Directions: Return precisely the opening lines of the listing below, ending with the line that contains "the code; they take fuel. *)".
[[ Input for this task open ]]
(* ===== verification/Smbios.v ===== *)
(** * drivers/firmware/smbios.c: the SMBIOS tables

    Physical memory is a function from addresses to bytes, as in [Acpi]. The
    loops that look for the end of a string or of a string area have no bound in
    the code; they take fuel. *)
From S2P Require Import Prelude KString Acpi.

Definition SCAN_BASE : Z := 0xF0000.
Definition SCAN_LIMIT : Z := 0x100000.

Record smbios := Smbios { dmi_vendor : list Z; dmi_product : list Z }.
Definition smbios_boot : smbios := Smbios (zeros 64) (zeros 96).

Section smbios.
Variable mem : Z → Z.

(** [while ( *p) p++;] *)
Fixpoint skip_string (fuel : nat) (p : Z) : option Z :=
  match fuel with
  | O => None
  | S f => if mem p =? 0 then Some p else skip_string f (p + 1)
  end.

(** The characters at [p], up to [n] of them and to a NUL. *)
Fixpoint chars_at (n : nat) (p : Z) : list Z :=
  match n with
  | O => []
  | S n => if mem p =? 0 then [] else mem p :: chars_at n (p + 1)
  end.

(** The loop of [copy_string]; [dst] has room for [zlen dst] bytes, and the
    copy stops one short of it for the NUL. *)
Fixpoint copy_loop (fuel : nat) (p i n : Z) (dst : list Z) : option (list Z) :=
  match fuel with
  | O => None
  | S f =>
      if (mem p =? 0) || (n <? i) then Some dst
      else if i =? n then splice dst 0 (chars_at (length dst - 1) p ++ [0])
      else
        q ← skip_string fuel p;
        copy_loop f (q + 1) (i + 1) n dst
  end.
Definition copy_string (fuel : nat) (p n : Z) (dst : list Z) : option (list Z) :=
  dst ← st8 dst 0 0;
  copy_loop fuel p 1 n dst.

Definition parse_type1 (fuel : nat) (base len : Z) : M smbios bool :=
  if (len <? 27) || negb (mem8 mem (base + 4) =? 1) then ret false
  else
    let strings := base + mem8 mem (base + 2) in
    let* v := gets dmi_vendor in
    let* v := lift (copy_string fuel strings (mem8 mem (base + 8)) v) in
    modify (λ s, Smbios v (dmi_product s)) ;;
    let* q := gets dmi_product in
    let* q := lift (copy_string fuel strings (mem8 mem (base + 9)) q) in
    modify (λ s, Smbios (dmi_vendor s) q) ;;
    ret true.

(** [while (!(p[0] == 0 && p[1] == 0)) p++;] and its twin in [parse_smbios3]. *)
Fixpoint skip_area (fuel : nat) (p : Z) : option Z :=
  match fuel with
  | O => None
  | S f => if (mem p =? 0) && (mem (p + 1) =? 0) then Some p else skip_area f (p + 1)
  end.

(** The structures of a 2.x table, [n] to go. *)
Fixpoint walk2 (fuel n : nat) (p : Z) : M smbios bool :=
  match n with
  | O => ret false
  | S n =>
      if (mem8 mem (p + 1) =? 5) || (mem8 mem (p + 1) =? 127) then ret false
      else
        let len := mem8 mem (p + 1) in
        let* found := if mem8 mem p =? 1 then parse_type1 fuel p len else ret false in
        if found : bool then ret true
        else
          let* q := lift (skip_area fuel (p + len)) in
          walk2 fuel n (q + 2)
  end.

Definition parse_smbios2 (fuel : nat) (anchor : Z) : M smbios bool :=
  let table_addr := mem32 mem (anchor + 0x18) in
  let nstructs := mem16 mem (anchor + 0x16) in
  if (table_addr =? 0) || (nstructs =? 0) then ret false
  else walk2 fuel (Z.to_nat nstructs) table_addr.

(** [left] is unsigned and wraps. *)
Fixpoint walk3 (fuel : nat) (p left : Z) : M smbios bool :=
  match fuel with
  | O => fault
  | S f =>
      if negb ((4 <? left) && negb (mem8 mem (p + 1) =? 127)) then ret false
      else
        let len := mem8 mem (p + 1) in
        let* found := if mem8 mem p =? 1 then parse_type1 fuel p len else ret false in
        if found : bool then ret true
        else
          let* q := lift (skip_area fuel (p + len)) in
          walk3 f (q + 2) (u32 (u32 (left - len) - 2))
  end.

Definition parse_smbios3 (fuel : nat) (anchor : Z) : M smbios bool :=
  let addr := mem64 mem (anchor + 0x30) in
  let maxlen := mem32 mem (anchor + 0x28) in
  if (addr =? 0) || (0x100000000 <=? addr) || (maxlen =? 0) then ret false
  else walk3 fuel (u32 addr) maxlen.

Definition is_anchor (p : Z) (s : list Z) : option bool :=
  cmp ← k_strncmp (bytes_at mem p (zlen s)) (s ++ [0]) (length s); Some (cmp =? 0).

(** [for (p = SCAN_BASE; p < SCAN_LIMIT; p += 16)], [n] rounds to go. *)
Fixpoint scan_anchor (fuel n : nat) (p : Z) : M smbios bool :=
  match n with
  | O => ret false
  | S n =>
      if negb (mem8 mem p =? 95) then scan_anchor fuel n (p + 16)
      else if negb (mem8 mem (p + 1) =? 83) || negb (mem8 mem (p + 2) =? 77) then scan_anchor fuel n (p + 16)
      else
        let* sm2 := lift (is_anchor p (chars "_SM_")) in
        let* ok := if sm2 then parse_smbios2 fuel p else ret false in
        if ok : bool then ret true
        else
          let* sm3 := lift (is_anchor p (chars "_SM3_")) in
          let* ok := if sm3 then parse_smbios3 fuel p else ret false in
          if ok : bool then ret true else scan_anchor fuel n (p + 16)
  end.

Definition smbios_init (fuel : nat) : M smbios bool :=
  let* s := get in
  let* v := lift (st8 (dmi_vendor s) 0 0) in
  let* q := lift (st8 (dmi_product s) 0 0) in
  modify (λ _, Smbios v q) ;;
  scan_anchor fuel (Z.to_nat ((SCAN_LIMIT - SCAN_BASE) / 16)) SCAN_BASE.
End smbios.

(** ** Encoded structures

    A structure is its formatted area, whose second byte is its length, and its
    strings; the strings follow the formatted area, each with a NUL, and one
    more NUL ends them. *)
Definition texts (ss : list (list Z)) : list Z := concat (map (λ s, s ++ [0]) ss).
Definition area (ss : list (list Z)) : list Z := match ss with [] => [0] | _ => texts ss end ++ [0].

Record structure := Structure { fixed : list Z; strs : list (list Z) }.
Definition encode_structure (x : structure) : list Z := fixed x ++ area (strs x).

Definition text_ok (s : list Z) : Prop := nonul s ∧ s ≠ [].
Record structure_ok (x : structure) : Prop := {
  str_len : fixed x !! 1%nat = Some (zlen (fixed x)) ∧ (4 ≤ length (fixed x))%nat;
  str_strings : Forall text_ok (strs x);
}.

Section holds.
Context (mem : Z → Z).

(** The bytes [l] are at address [p]. *)
Fixpoint holds (p : Z) (l : list Z) : Prop :=
  match l with
  | [] => True
  | b :: l => mem p = b ∧ holds (p + 1) l
  end.

Lemma holds_app l k : ∀ p, holds p (l ++ k) ↔ holds p l ∧ holds (p + zlen l) k.
Proof.
  induction l as [|b l IH]; intros p; cbn [app holds]; [rewrite zlen_nil, Z.add_0_r; tauto|].
  rewrite IH, zlen_cons. replace (p + (1 + zlen l)) with (p + 1 + zlen l) by lia. tauto.
Qed.
Lemma holds_lookup l : ∀ p i b, holds p l → l !! i = Some b → mem (p + Z.of_nat i) = b.
Proof.
  induction l as [|c l IH]; intros p i b Hp Hi; [done|]. destruct Hp as [Hc Hp]. destruct i as [|i].
  - injection Hi as <-. by rewrite Z.add_0_r.
  - rewrite <- (IH (p + 1) i b Hp Hi). f_equal. lia.
Qed.

(** *** Strings *)

Lemma skip_string_spec s : ∀ p fuel, nonul s → holds p (s ++ [0]) → (length s < fuel)%nat →
  skip_string mem fuel p = Some (p + zlen s).
Proof.
  induction s as [|c s IH]; intros p fuel Hs Hp Hf; (destruct fuel as [|fuel]; [cbn in Hf; lia|]); cbn [skip_string].
  - destruct Hp as [-> _]. cbn. f_equal. rewrite zlen_nil. lia.
  - inversion_clear Hs as [|? ? [Hc _] Hs']. destruct Hp as [-> Hp]. rewrite (proj2 (Z.eqb_neq c 0)) by done.
    rewrite IH by (done || (cbn in Hf; lia)). f_equal. rewrite zlen_cons. lia.
Qed.

Lemma chars_at_spec s : ∀ p n, nonul s → holds p (s ++ [0]) → chars_at mem n p = take n s.
Proof.
  induction s as [|c s IH]; intros p n Hs Hp; (destruct n as [|n]; [done|]); cbn [chars_at take].
  - by destruct Hp as [-> _].
  - inversion_clear Hs as [|? ? [Hc _] Hs']. destruct Hp as [-> Hp]. rewrite (proj2 (Z.eqb_neq c 0)) by done.
    f_equal. by apply IH.
Qed.

(** String number [n], counted from 1, as a buffer holds it afterwards. *)
Definition nth_text (ss : list (list Z)) (n : Z) : option (list Z) := if 1 <=? n then ss !! Z.to_nat (n - 1) else None.
Definition held (t : option (list Z)) (dst : list Z) : list Z :=
  match t with
  | Some t => take (length dst - 1) t ++ 0 :: drop (S (length (take (length dst - 1) t))) dst
  | None => 0 :: drop 1 dst
  end.

Lemma texts_cons s ss : texts (s :: ss) = s ++ 0 :: texts ss.
Proof. unfold texts. cbn [map concat]. by rewrite <- app_assoc. Qed.

Lemma copy_loop_spec ss : ∀ p fuel i n dst,
  Forall text_ok ss → holds p (texts ss ++ [0]) → (length (texts ss) < fuel)%nat → 1 ≤ i → dst ≠ [] →
  copy_loop mem fuel p i n dst = Some (match (if i <=? n then ss !! Z.to_nat (n - i) else None) with
    | Some t => take (length dst - 1) t ++ 0 :: drop (S (length (take (length dst - 1) t))) dst
    | None => dst end).
Proof.
  induction ss as [|s ss IH]; intros p fuel i n dst Hss Hp Hf Hi Hd; (destruct fuel as [|fuel]; [cbn in Hf; lia|]); cbn [copy_loop].
  - destruct Hp as [-> _]. cbn [Z.eqb orb]. by destruct (i <=? n).
  - inversion_clear Hss as [|? ? [Hs Hne] Hss']. rewrite texts_cons, <- app_assoc in Hp. rewrite texts_cons, length_app in Hf.
    cbn [app length] in *. pose proof Hp as Hp0. apply holds_app in Hp as [Hp1 [Hz Hp2]].
    assert (Hs0 : holds p (s ++ [0])) by (apply holds_app; by split).
    destruct s as [|c s]; [done|]. pose proof Hs as Hs'. inversion_clear Hs' as [|? ? [Hc _] _].
    rewrite (proj1 Hp1), (proj2 (Z.eqb_neq c 0)) by done. cbn [orb].
    destruct (Z.ltb_spec n i), (Z.leb_spec i n); try lia; [done|].
    destruct (Z.eqb_spec i n) as [<-|Hin].
    + rewrite Z.sub_diag. cbn [lookup list_lookup Z.to_nat]. rewrite (chars_at_spec (c :: s)) by done.
      set (t := take (length dst - 1) (c :: s)).
      assert (Hd1 : (1 ≤ length dst)%nat) by (destruct dst; [done|cbn; lia]).
      assert (Ht : (length t ≤ length dst - 1)%nat) by (unfold t; rewrite length_take; lia).
      apply splice_Some. unfold zlen. rewrite length_app. cbn [length]. split_and!; [lia|lia|].
      change (Z.to_nat 0) with 0%nat. cbn [lookup list_lookup]. fold t. rewrite take_0, <- app_assoc. cbn [app].
      by rewrite Nat.add_1_r, Nat.add_0_l.
    + rewrite (skip_string_spec (c :: s)) by (done || (cbn [length] in *; lia)). cbn [mbind option_bind].
      rewrite IH; [|done| |cbn [length] in *; lia|lia|done].
      * destruct (Z.leb_spec (i + 1) n); [|lia]. do 2 f_equal.
        replace (Z.to_nat (n - i)) with (S (Z.to_nat (n - (i + 1)))) by lia. done.
      * by replace (p + zlen (c :: s) + 1) with (p + zlen (c :: s) + 1) by lia.
Qed.

Lemma copy_string_run ss p fuel n dst :
  Forall text_ok ss → holds p (texts ss ++ [0]) → (length (texts ss) < fuel)%nat → dst ≠ [] →
  copy_string mem fuel p n dst = Some (held (nth_text ss n) dst).
Proof.
  intros Hss Hp Hf Hd. destruct dst as [|d dst]; [done|]. unfold copy_string.
  assert (E : st8 (d :: dst) 0 0 = Some (0 :: dst)).
  { apply splice_Some. unfold zlen. rewrite length_le_to. cbn [length]. split_and!; [lia|lia|done]. }
  rewrite E. cbn [mbind option_bind]. rewrite (copy_loop_spec ss) by (done || lia). unfold held, nth_text.
  destruct (1 <=? n); [|done]. by destruct (ss !! Z.to_nat (n - 1)).
Qed.

(** *** String areas *)

(** Over a string, and over the NUL that does not end the area. *)
Lemma skip_area_string s : ∀ p fuel, nonul s → holds p s →
  skip_area mem (length s + fuel) p = skip_area mem fuel (p + zlen s).
Proof.
  induction s as [|c s IH]; intros p fuel Hs Hp; [by rewrite zlen_nil, Z.add_0_r|].
  inversion_clear Hs as [|? ? [Hc _] Hs']. destruct Hp as [Hpc Hp]. cbn [length Nat.add skip_area].
  rewrite Hpc, (proj2 (Z.eqb_neq c 0)) by done. cbn [andb]. rewrite IH by done. f_equal. rewrite zlen_cons. lia.
Qed.

Lemma skip_texts ss : ∀ p fuel, Forall text_ok ss → ss ≠ [] → holds p (texts ss ++ [0]) →
  (length (texts ss) ≤ fuel)%nat → skip_area mem fuel p = Some (p + zlen (texts ss) - 1).
Proof.
  induction ss as [|s ss IH]; intros p fuel Hss Hne Hp Hf; [done|].
  inversion_clear Hss as [|? ? [Hs Hsne] Hss']. rewrite texts_cons, <- app_assoc in Hp. rewrite texts_cons, length_app in Hf.
  rewrite texts_cons, zlen_app, zlen_cons. cbn [app length] in *. apply holds_app in Hp as [Hp1 [Hz Hp2]].
  replace fuel with (length s + S (fuel - length s - 1))%nat by lia.
  rewrite skip_area_string by done. cbn [skip_area]. rewrite Hz. cbn [Z.eqb andb].
  destruct ss as [|t ss].
  - destruct Hp2 as [Hz2 _]. rewrite Hz2. cbn [Z.eqb]. f_equal. cbn. rewrite zlen_nil. lia.
  - pose proof Hss' as Hss2. inversion_clear Hss2 as [|? ? [Ht Htne] _]. destruct t as [|c t]; [done|].
    pose proof Hp2 as Hp2'. rewrite texts_cons in Hp2'. cbn [app] in Hp2'. destruct Hp2' as [Hc _].
    inversion_clear Ht as [|? ? [Hc0 _] _]. rewrite Hc, (proj2 (Z.eqb_neq c 0)) by done.
    rewrite (IH (p + zlen s + 1)); [f_equal; lia|done|done|done|lia].
Qed.

Lemma skip_area_spec ss p fuel : Forall text_ok ss → holds p (area ss) →
  (length (area ss) ≤ fuel)%nat → skip_area mem fuel p = Some (p + zlen (area ss) - 2).
Proof.
  intros Hss Hp Hf. unfold area in *. destruct ss as [|s ss].
  - destruct fuel as [|fuel]; [cbn in Hf; lia|]. destruct Hp as (H0 & H1 & _). cbn [skip_area]. rewrite H0, H1. cbn.
    f_equal. unfold zlen. cbn. lia.
  - rewrite length_app in Hf. rewrite (skip_texts (s :: ss)); [|done|done|done|lia].
    f_equal. rewrite zlen_app. unfold zlen at 3. cbn [length]. lia.
Qed.

(** ** The walk of a 2.x table *)

Definition encode_table (xs : list structure) : list Z := concat (map encode_structure xs).

(** The structure the walk is to find, with its address: the first of type 1
    that has a UUID and whose byte 4 is 1. *)
Definition is_system (x : structure) : bool :=
  (nth 0 (fixed x) 0 =? 1) && (27 <=? zlen (fixed x)) && (nth 4 (fixed x) 0 =? 1).
Fixpoint find_system (p : Z) (xs : list structure) : option (Z * structure) :=
  match xs with
  | [] => None
  | x :: xs => if is_system x then Some (p, x) else find_system (p + zlen (encode_structure x)) xs
  end.

Lemma fixed_at x p i b : holds p (encode_structure x) → fixed x !! i = Some b → mem (p + Z.of_nat i) = b.
Proof. intros [Hp _]%holds_app Hi. by eapply holds_lookup. Qed.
[[ Input for this task closed ]]
Exercise solution:
(* ===== verification/Smbios.v ===== *)
(** * drivers/firmware/smbios.c: the SMBIOS tables

    Physical memory is a function from addresses to bytes, as in [Acpi]. The
    loops that look for the end of a string or of a string area have no bound in
    the code; they take fuel. *)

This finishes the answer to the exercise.